- [YOUR INSTRUCTIONS]:
Locate every line in the records below that holds the word "strokeTads" and return each one.

- [DATA TO USE]:
(** Ascending insertion sort, standing for the order statistics that
    the source obtains by quickselect. *)
Fixpoint insert (v : Q) (l : list Q) : list Q :=
  match l with
  | [] => [v]
  | h :: t => if Qle_bool v h then v :: l else h :: insert v t
  end.

Fixpoint sort (l : list Q) : list Q :=
  match l with
  | [] => []
  | h :: t => insert h (sort t)
  end.

(** [d3.quantile(values, p)] (the R-7 method): [undefined] on no
    numbers; the minimum for [p <= 0] or a single number, the maximum
    for [p >= 1]; otherwise the [i0]-th smallest number, [i0] the
    integer part of [i = (n - 1) * p], moved towards the next one by the
    fractional part of [i].  The source selects the two order statistics
    by quickselect; here they are read off the sorted list. *)
Definition quantile (values : list cell) (p : Q) : option Q :=
  let sorted := sort (numbers values) in
  let n := List.length sorted in
  match sorted with
  | [] => None
  | least :: _ =>
    if Qle_bool p 0 || (n <? 2)%nat then Some least
    else if Qle_bool 1 p then Some (last sorted least)
    else
      let i := (inject_Z (Z.of_nat (n - 1)) * p)%Q in
      let i0 := Qfloor i in
      let value0 := nth (Z.to_nat i0) sorted least in
      let value1 := nth (Z.to_nat (i0 + 1)) sorted least in
      Some (value0 + (value1 - value0) * (i - inject_Z i0))%Q
  end.

(** *** d3-scale: [scaleSequential(interpolator).domain([t0, t1])] *)

(** The argument handed to the interpolator for [v]: [(v - t0) / (t1 - t0)],
    and [0.5] for a collapsed domain. *)
Definition sequentialParam (domain : Q * Q) (v : Q) : Q :=
  let '(t0, t1) := domain in
  if Qeq_bool t0 t1 then (1 # 2)%Q else ((v - t0) * / (t1 - t0))%Q.

(** *** d3-zoom: [transform.invert] *)

(** [[(p[0] - x) / k, (p[1] - y) / k]]; [None] when [k] is 0 and the
    quotients are not finite. *)
Definition invert (t : ViewTransform) (p : Q * Q) : option (Q * Q) :=
  if Qeq_bool (k t) 0 then None
  else Some (((fst p - tx t) / k t)%Q, ((snd p - ty t) / k t)%Q).

(** *** d3-format: the [s] type (SI prefix) on integers *)

Fixpoint zeros (n : nat) : string :=
  match n with
  | O => ""
  | S m => "0" ++ zeros m
  end.

(** [formatDecimalParts(x, p)] for an integer [x >= 0] and [p >= 1]:
    the [p] digits and the exponent of [x.toExponential(p - 1)], which
    rounds to [p] significant digits, upwards on a tie. *)
Definition formatDecimalParts (x : Z) (p : nat) : string * Z :=
  if x =? 0 then (zeros p, 0)
  else
    let d := Z.of_nat (String.length (JS.digits x)) in
    let pz := Z.of_nat p in
    if d <=? pz then (JS.digits (x * 10 ^ (pz - d)), d - 1)
    else
      let n := (x + 5 * 10 ^ (d - pz - 1)) / 10 ^ (d - pz) in
      if n =? 10 ^ pz then (JS.digits (10 ^ (pz - 1)), d)
      else (JS.digits n, d - 1).

Definition prefixes : list string :=
  ["y"; "z"; "a"; "f"; "p"; "n"; "µ"; "m"; ""; "k"; "M"; "G"; "T"; "P"; "E"; "Z"; "Y"].

(** [formatPrefixAuto(x, p)], with the [prefixExponent] it leaves in
    the module variable of the source.  The last branch (values below
    [1y]) is never taken for an integer. *)
Definition formatPrefixAuto (x : Z) (p : nat) : string * Z :=
  let '(coefficient, exponent) := formatDecimalParts x p in
  let prefixExponent := Z.max (-8) (Z.min 8 (exponent / 3)) * 3 in
  let i := exponent - prefixExponent + 1 in
  let n := Z.of_nat (String.length coefficient) in
  (if i =? n then coefficient
   else if n <? i then coefficient ++ zeros (Z.to_nat (i - n))
   else if 0 <? i then
     substring 0 (Z.to_nat i) coefficient ++ "."
       ++ substring (Z.to_nat i) (Z.to_nat (n - i)) coefficient
   else "0." ++ zeros (Z.to_nat (- i))
       ++ fst (formatDecimalParts x (Z.to_nat (Z.max 0 (Z.of_nat p + i - 1)))),
   prefixExponent).

(** [d3.format("." + p + "s")(x)] for an integer [x]: the minus sign of
    the default locale (U+2212), the digits, the SI prefix. *)
Definition format_s (p : nat) (x : Z) : string :=
  let precision := Nat.max 1 (Nat.min 21 p) in
  let '(value, prefixExponent) := formatPrefixAuto (Z.abs x) precision in
  (if x <? 0 then "−" else "") ++ value
    ++ nth (Z.to_nat (8 + prefixExponent / 3)) prefixes "".

End D3.

(** ** Geometry shared by the renderer and the hit-tester (exact arithmetic) *)

Definition Qofnat (n : nat) : Q := inject_Z (Z.of_nat n).

(** [viewStart = tileCoords.x * 256 * resolution]. *)
Definition viewStart (a : TileAddress) (r : Z) : Z := x a * 256 * r.

(** [((tad.start - viewStart) / resolution) * pixelSize]. *)
Definition tadX_px (vs r : Z) (pixelSize : Q) (tad : TAD) : Q :=
  (inject_Z (tad_start tad - vs) / inject_Z r * pixelSize)%Q.

(** [((tad.end - tad.start) / resolution) * pixelSize]. *)
Definition tadSize_px (r : Z) (pixelSize : Q) (tad : TAD) : Q :=
  (inject_Z (tad_end tad - tad_start tad) / inject_Z r * pixelSize)%Q.

(** ** Matrix renderer (the canvas part of the render effect; exact arithmetic) *)

(** Calls on the 2-D context, in the order they are made.  [FillRect]
    carries the [fillStyle] in effect, as the argument handed to
    [d3.interpolateYlOrRd]. *)
Inductive canvas_op :=
| Resize (size : Q)
| ClearRect (x0 y0 w h : Q)
| Save
| Restore
| Translate (dx dy : Q)
| Scale (kx ky : Q)
| FillRect (style : Q) (x0 y0 w h : Q)
| StrokeStyle (style : string)
| LineWidth (w : Q)
| StrokeRect (x0 y0 w h : Q).

(** [matrixData.flat().filter(v => v > 0)]. *)
Definition positiveValues (m : matrix) : list cell :=
  filter JS.gt0 (List.concat m).

(** The domain given to [d3.scaleSequential]:
    [[0, d3.quantile(positive values, 0.95) || 1]]. *)
Definition colorDomain (m : matrix) : Q * Q :=
  (0%Q, JS.or_default (D3.quantile (positiveValues m) 0.95%Q) 1%Q).

(** [matrixData[i][j]]: the outer [None] is [undefined] (a row shorter
    than [j]), [Some None] is [null]. *)
Definition cellAt (m : matrix) (i j : nat) : option cell :=
  match nth_error m i with
  | Some row => nth_error row j
  | None => None
  end.

(** The body of the inner loop for cell [(i, j)]. *)
Definition paintCell (m : matrix) (domain : Q * Q) (pixelSize : Q) (i j : nat)
    : list canvas_op :=
  match cellAt m i j with
  | Some (Some value) =>
    if Qltb 0 value then
      [FillRect (D3.sequentialParam domain value)
         (Qofnat j * pixelSize)%Q (Qofnat i * pixelSize)%Q pixelSize pixelSize]
    else []
  | _ => []
  end.

Definition paintCells (m : matrix) (domain : Q * Q) (pixelSize : Q) (numBins : nat)
    : list canvas_op :=
  flat_map (fun i => flat_map (paintCell m domain pixelSize i) (seq 0 numBins))
           (seq 0 numBins).

(** The test guarding [ctx.strokeRect]: [x >= 0 && (x + tadSize) <= size]. *)
Definition tadDrawn (vs r : Z) (pixelSize size : Q) (tad : TAD) : bool :=
  Qle_bool 0 (tadX_px vs r pixelSize tad)
  && Qle_bool (tadX_px vs r pixelSize tad + tadSize_px r pixelSize tad) size.

(** The body of [tads.forEach]. *)
Definition strokeTad (vs r : Z) (pixelSize size : Q) (tad : TAD) : list canvas_op :=
  if tadDrawn vs r pixelSize size tad then
    [StrokeRect (tadX_px vs r pixelSize tad) (tadX_px vs r pixelSize tad)
       (tadSize_px r pixelSize tad) (tadSize_px r pixelSize tad)]
  else [].

(** [if (tads) { ... }].  When the resolution lookup is [undefined] every
    coordinate is [NaN], the guard is false and nothing is stroked; when
    [transform.k] is 0 the line width is not finite and the context
    ignores the assignment. *)
Definition strokeTads (s : ViewState) (pixelSize size : Q) : list canvas_op :=
  match tads s with
  | None => []
  | Some ts =>
    StrokeStyle "rgba(0, 0, 255, 0.7)"
    :: (if Qeq_bool (k (transform s)) 0 then []
        else [LineWidth (2 / k (transform s))%Q])
    ++ match resolution (zoom (tileCoords s)) with
       | Some r => flat_map (strokeTad (viewStart (tileCoords s) r) r pixelSize size) ts
       | None => []
       end
  end.

(** The render effect up to [ctx.restore()]; [width] is
    [dimensions.width], [None] while the container has not been measured. *)
Definition render (s : ViewState) (width : option Q) : list canvas_op :=
  match matrixData s, width with
  | Some m, Some w =>
    let size := (w - 50)%Q in
    let numBins := List.length m in
    [Resize size; ClearRect 0 0 size size; Save;
     Translate (tx (transform s)) (ty (transform s));
     Scale (k (transform s)) (k (transform s))]
    ++ (if (numBins =? 0)%nat then [Restore]
        else
          let pixelSize := (size / Qofnat numBins)%Q in
          paintCells m (colorDomain m) pixelSize numBins
          ++ strokeTads s pixelSize size
          ++ [Restore])
  | _, _ => []
  end.

(** ** Overlay hit-tester ([handleMouseMove]; exact arithmetic) *)

(** What the handler does to the tooltip: nothing (the early [return]),
    [setTooltip({ visible: true, content, x, y })],
    [setTooltip({ visible: false })], or a [TypeError] from calling
    [toFixed] on [undefined]. *)
Inductive tooltip_update :=
| NoUpdate
| ShowTooltip (content : string) (pageX pageY : Q)
| HideTooltip
| TypeError.

(** The containment test of the TAD loop. *)
Definition insideTad (vs r : Z) (pixelSize : Q) (inverted : Q * Q) (tad : TAD) : bool :=
  Qle_bool (tadX_px vs r pixelSize tad) (fst inverted)
  && Qle_bool (fst inverted) (tadX_px vs r pixelSize tad + tadSize_px r pixelSize tad)
  && Qle_bool (tadX_px vs r pixelSize tad) (snd inverted)
  && Qle_bool (snd inverted) (tadX_px vs r pixelSize tad + tadSize_px r pixelSize tad).

(** The content built for a matching TAD. *)
Definition tadTooltip (tad : TAD) : string :=
  "TAD: " ++ D3.format_s 3 (tad_start tad) ++ " - " ++ D3.format_s 3 (tad_end tad).

(** The content built for a cell. *)
Definition scoreTooltip (value : Q) : string :=
  "Score: " ++ JS.toFixed2 value.

(** [for (const tad of tads)] up to its [return]: the first TAD that
    contains the point.  With an [undefined] resolution every comparison
    involves [NaN] and none matches. *)
Definition findTad (s : ViewState) (pixelSize : Q) (inverted : Q * Q) : option TAD :=
  match tads s, resolution (zoom (tileCoords s)) with
  | Some ts, Some r => find (insideTad (viewStart (tileCoords s) r) r pixelSize inverted) ts
  | _, _ => None
  end.

(** The fallback to the cell score.  With [pixelSize = 0] the quotients
    are not finite and fail the bounds test. *)
Definition cellFallback (m : matrix) (pixelSize : Q) (inverted page : Q * Q)
    : tooltip_update :=
  if Qeq_bool pixelSize 0 then HideTooltip
  else
    let i := Qfloor (snd inverted / pixelSize) in
    let j := Qfloor (fst inverted / pixelSize) in
    let numBins := Z.of_nat (List.length m) in
    if (0 <=? i) && (i <? numBins) && (0 <=? j) && (j <? numBins) then
      match cellAt m (Z.to_nat i) (Z.to_nat j) with
      | Some (Some value) => ShowTooltip (scoreTooltip value) (fst page) (snd page)
      | Some None => HideTooltip
      | None => TypeError
      end
    else HideTooltip.

(** [handleMouseMove]: [mouse] is the pointer relative to the canvas
    ([clientX - rect.left], [clientY - rect.top]), [page] is
    [(pageX, pageY)], [canvasWidth] is [canvas.width].  When [transform.k]
    is 0 the inverted point is not finite: no TAD contains it and the
    bounds test fails. *)
Definition handleMouseMove (s : ViewState) (canvasWidth : Q) (mouse page : Q * Q)
    : tooltip_update :=
  match matrixData s with
  | None => NoUpdate
  | Some m =>
    if (List.length m =? 0)%nat then NoUpdate
    else
      match D3.invert (transform s) mouse with
      | None => HideTooltip
      | Some inverted =>
        let pixelSize := (canvasWidth / Qofnat (List.length m))%Q in
        match findTad s pixelSize inverted with
        | Some tad => ShowTooltip (tadTooltip tad) (fst page) (snd page)
        | None => cellFallback m pixelSize inverted page
        end
      end
  end.

(** ** Notions used in the statements *)

(** The status only ever holds one of the three strings the source
    assigns; in particular it is never ["error"]. *)
Definition status_ok (s : ViewState) : Prop :=
  status s = "idle" \/ status s = "fetching" \/ status s = "rendered".

(** The stale-response scenario: the view mounts (request for
    tile 0/0/0), the user zooms to scale 8 (address becomes 3/0/0, second
    request), the second request resolves, then the first. *)
Definition tileA : TileAddress := mkTile 0 0 0.
Definition tileB : TileAddress := mkTile 3 0 0.
Definition matrixA : matrix := [[Some 1%Q]].
Definition matrixB : matrix := [[Some 2%Q]].
Definition stale_prefix : list event :=
  [Mount; ZoomTo (mkTransform 0 0 8); TileSettles 1 (TileData matrixB)].

(** The overlay scenario: a tile is shown, TADs and
    compartments have been fetched, and a second request of each kind is
    in flight. *)
Definition overlay_prefix : list event :=
  [Mount; TileSettles 0 (TileData matrixA);
   ClickFindTADs; TadsSettle 0 (AnnotData [mkTAD 0 20000]);
   ClickFindCompartments; CompartmentsSettle 0 (AnnotData [mkCompartment 0 20000 1]);
   ClickFindTADs; ClickFindCompartments].

(** A response that makes the promise chain of an annotation fetch reach
    its [.catch]. *)
Definition annot_failed {A : Type} (r : annot_response A) : Prop :=
  match r with
  | AnnotData _ => False
  | AnnotRejected | AnnotError _ => True
  end.


(** The matrix of the end-to-end example and a view showing it with one
    TAD that leaves the surface on the right. *)
Definition matrix4 : matrix :=
  map (map (fun z => Some (inject_Z z)))
      [[0; 5; 0; 0]; [5; 0; 3; 0]; [0; 3; 0; 8]; [0; 0; 8; 0]].

Definition view4 (ts : option (list TAD)) : ViewState :=
  setTads (setMatrixData (run initialState [Mount]) (Some matrix4)) ts.

Definition wideTad : TAD := mkTAD 20000 60000.

(** Every address the view can reach is [(level, 0, 0)] with a level of
    the resolution table, so the resolution lookups are always defined. *)
Definition address_ok (s : ViewState) : Prop :=
  0 <= zoom (tileCoords s) <= 9 /\ x (tileCoords s) = 0 /\ y (tileCoords s) = 0.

- [FINISHED EXERCISE]:
Definition strokeTads (s : ViewState) (pixelSize size : Q) : list canvas_op :=
          ++ strokeTads s pixelSize size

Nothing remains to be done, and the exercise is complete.